--- Material to process Enclosed Below ---

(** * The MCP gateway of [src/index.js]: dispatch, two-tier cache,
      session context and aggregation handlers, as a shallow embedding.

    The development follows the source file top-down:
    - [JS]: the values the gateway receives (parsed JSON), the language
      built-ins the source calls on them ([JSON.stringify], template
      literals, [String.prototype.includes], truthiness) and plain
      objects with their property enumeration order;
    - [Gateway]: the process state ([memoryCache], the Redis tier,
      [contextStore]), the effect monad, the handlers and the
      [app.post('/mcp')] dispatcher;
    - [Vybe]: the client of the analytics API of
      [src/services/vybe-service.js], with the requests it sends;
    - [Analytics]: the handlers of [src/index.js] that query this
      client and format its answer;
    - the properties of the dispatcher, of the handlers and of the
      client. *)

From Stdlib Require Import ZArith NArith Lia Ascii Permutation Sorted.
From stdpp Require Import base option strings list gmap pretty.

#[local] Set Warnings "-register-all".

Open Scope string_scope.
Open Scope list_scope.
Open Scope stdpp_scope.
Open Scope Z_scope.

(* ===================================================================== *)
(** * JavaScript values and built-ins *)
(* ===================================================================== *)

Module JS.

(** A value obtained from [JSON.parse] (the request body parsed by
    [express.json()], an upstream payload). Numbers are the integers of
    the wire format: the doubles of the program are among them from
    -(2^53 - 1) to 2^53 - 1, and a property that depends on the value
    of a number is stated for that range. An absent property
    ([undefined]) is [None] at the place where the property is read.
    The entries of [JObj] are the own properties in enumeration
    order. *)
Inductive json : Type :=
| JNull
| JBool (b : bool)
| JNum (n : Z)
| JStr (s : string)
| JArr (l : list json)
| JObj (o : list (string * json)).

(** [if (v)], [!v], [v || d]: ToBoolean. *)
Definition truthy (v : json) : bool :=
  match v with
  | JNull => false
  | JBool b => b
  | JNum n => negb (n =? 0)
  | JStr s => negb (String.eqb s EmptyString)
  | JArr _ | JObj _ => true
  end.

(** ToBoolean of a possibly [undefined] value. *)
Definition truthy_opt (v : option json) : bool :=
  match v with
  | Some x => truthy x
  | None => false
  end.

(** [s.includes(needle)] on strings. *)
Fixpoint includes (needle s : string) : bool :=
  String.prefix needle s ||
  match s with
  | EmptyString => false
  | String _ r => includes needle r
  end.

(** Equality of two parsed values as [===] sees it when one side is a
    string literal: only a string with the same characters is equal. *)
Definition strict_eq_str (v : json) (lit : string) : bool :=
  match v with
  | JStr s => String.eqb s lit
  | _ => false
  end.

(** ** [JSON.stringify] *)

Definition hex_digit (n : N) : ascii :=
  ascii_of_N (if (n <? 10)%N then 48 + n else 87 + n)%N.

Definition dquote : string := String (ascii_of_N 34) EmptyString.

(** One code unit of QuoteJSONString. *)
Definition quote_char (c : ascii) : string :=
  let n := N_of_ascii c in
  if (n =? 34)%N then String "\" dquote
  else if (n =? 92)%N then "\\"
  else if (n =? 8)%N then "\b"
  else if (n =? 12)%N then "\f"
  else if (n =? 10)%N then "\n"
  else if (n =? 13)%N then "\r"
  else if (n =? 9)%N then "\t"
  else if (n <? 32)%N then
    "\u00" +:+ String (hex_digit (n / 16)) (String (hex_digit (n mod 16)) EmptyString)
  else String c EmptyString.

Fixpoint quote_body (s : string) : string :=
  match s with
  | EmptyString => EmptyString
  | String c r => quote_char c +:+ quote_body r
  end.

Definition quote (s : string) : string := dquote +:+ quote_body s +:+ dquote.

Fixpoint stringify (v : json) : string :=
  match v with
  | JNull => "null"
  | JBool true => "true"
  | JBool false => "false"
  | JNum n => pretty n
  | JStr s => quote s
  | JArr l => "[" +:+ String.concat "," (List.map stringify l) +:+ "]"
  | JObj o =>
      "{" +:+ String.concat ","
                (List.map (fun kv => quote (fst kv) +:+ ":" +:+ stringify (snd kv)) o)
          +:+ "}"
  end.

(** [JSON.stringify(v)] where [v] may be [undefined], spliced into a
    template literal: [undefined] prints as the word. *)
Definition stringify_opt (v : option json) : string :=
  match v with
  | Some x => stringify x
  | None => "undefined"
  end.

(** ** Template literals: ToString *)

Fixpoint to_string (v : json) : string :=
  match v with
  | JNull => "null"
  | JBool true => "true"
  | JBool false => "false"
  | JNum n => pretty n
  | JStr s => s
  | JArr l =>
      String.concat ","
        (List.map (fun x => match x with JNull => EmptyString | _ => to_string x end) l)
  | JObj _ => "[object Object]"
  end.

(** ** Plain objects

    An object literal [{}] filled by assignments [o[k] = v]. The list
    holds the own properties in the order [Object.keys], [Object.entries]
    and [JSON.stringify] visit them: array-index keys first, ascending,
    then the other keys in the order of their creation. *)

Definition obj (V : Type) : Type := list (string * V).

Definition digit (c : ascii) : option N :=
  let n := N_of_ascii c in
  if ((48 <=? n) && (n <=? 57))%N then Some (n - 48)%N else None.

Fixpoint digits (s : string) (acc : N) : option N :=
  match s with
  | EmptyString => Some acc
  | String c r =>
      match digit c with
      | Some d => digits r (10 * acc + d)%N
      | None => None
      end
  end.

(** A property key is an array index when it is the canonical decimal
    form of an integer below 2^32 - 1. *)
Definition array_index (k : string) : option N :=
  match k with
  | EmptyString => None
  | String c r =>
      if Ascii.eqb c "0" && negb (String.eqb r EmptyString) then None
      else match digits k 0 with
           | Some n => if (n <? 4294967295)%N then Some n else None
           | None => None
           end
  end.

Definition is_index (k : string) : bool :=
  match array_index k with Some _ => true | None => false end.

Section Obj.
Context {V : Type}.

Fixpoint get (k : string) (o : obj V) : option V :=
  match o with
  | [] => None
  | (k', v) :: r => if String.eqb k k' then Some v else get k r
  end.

--- End of Enclosed Material to process ---
--- Material to process Enclosed Below ---

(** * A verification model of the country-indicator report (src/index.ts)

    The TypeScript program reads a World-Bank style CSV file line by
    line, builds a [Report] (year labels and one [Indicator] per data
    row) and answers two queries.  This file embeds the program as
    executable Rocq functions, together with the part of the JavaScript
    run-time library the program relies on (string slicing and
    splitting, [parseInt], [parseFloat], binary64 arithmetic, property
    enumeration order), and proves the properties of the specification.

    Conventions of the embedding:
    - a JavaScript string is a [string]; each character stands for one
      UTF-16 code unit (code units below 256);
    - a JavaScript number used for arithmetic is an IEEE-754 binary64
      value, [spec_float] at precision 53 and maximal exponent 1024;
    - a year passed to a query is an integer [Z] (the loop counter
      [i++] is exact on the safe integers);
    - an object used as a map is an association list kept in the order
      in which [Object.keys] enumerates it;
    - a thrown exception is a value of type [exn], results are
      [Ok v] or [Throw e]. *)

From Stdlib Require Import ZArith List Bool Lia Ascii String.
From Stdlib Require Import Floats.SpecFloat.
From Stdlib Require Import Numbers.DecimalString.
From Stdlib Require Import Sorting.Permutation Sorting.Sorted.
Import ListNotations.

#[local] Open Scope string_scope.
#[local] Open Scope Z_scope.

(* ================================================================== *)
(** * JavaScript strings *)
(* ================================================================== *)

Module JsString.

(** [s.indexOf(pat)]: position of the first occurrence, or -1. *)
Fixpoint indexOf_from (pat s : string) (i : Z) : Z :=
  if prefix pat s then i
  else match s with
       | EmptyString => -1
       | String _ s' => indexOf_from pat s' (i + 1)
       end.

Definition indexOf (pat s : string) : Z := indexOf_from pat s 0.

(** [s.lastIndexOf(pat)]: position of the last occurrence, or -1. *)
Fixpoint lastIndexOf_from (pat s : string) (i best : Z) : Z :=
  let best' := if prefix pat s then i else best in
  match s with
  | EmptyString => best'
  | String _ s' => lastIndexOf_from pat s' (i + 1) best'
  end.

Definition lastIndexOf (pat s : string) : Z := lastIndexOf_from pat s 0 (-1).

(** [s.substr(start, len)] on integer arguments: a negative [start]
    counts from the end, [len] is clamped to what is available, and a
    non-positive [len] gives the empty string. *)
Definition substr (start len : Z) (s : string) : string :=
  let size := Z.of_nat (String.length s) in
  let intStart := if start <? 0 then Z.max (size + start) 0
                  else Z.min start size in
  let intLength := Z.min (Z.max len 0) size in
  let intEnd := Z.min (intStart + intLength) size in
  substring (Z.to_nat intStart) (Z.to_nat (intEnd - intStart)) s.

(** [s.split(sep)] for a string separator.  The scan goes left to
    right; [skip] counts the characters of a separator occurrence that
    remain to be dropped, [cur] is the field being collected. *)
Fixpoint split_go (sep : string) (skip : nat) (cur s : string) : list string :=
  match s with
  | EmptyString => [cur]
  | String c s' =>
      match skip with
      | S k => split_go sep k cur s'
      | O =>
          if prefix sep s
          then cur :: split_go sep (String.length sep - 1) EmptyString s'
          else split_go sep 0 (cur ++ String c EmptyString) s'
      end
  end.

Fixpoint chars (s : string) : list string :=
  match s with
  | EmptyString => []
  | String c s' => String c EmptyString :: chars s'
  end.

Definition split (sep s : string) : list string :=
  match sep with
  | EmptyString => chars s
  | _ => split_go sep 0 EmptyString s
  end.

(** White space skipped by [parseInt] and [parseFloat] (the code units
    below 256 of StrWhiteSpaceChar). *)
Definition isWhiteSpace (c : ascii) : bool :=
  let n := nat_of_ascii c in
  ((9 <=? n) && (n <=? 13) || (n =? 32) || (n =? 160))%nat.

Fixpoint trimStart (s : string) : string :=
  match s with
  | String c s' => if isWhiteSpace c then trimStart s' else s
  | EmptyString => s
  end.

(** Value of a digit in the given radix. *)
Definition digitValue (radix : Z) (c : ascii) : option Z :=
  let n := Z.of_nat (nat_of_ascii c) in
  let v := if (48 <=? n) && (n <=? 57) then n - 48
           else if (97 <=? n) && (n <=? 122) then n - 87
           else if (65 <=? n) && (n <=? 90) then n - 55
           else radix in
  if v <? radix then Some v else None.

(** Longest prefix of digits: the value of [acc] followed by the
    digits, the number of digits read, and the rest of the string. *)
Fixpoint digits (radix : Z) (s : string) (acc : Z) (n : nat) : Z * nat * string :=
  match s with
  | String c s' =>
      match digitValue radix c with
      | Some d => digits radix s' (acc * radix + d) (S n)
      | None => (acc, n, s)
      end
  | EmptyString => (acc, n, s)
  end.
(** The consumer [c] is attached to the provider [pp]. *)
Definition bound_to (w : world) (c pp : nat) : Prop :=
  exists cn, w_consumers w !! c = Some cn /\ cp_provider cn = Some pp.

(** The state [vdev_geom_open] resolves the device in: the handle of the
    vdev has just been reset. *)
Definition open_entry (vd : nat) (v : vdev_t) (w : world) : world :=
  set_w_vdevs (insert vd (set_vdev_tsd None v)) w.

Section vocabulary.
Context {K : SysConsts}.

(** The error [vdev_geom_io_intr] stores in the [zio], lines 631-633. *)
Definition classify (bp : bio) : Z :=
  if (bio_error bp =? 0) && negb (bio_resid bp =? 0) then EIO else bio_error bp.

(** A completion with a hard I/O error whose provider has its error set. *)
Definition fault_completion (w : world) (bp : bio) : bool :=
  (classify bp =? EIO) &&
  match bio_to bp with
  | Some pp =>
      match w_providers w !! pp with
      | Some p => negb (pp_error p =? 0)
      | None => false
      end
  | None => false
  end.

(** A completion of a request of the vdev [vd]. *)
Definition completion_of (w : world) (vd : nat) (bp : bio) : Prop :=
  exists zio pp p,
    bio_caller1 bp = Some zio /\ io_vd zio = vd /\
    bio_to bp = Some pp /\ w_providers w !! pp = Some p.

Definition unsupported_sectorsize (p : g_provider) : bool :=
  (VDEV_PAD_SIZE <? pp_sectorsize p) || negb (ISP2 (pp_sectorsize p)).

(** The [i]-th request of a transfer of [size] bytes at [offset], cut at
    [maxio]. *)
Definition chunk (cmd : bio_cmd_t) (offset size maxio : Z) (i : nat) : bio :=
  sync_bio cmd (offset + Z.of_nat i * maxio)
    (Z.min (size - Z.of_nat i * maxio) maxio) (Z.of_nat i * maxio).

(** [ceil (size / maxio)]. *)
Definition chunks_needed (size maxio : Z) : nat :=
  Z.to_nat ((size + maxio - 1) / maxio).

--- End of Enclosed Material to process ---

Problem to work on: Going through the data above, count each line that contains "embedding" and give only that figure.

Your response: 2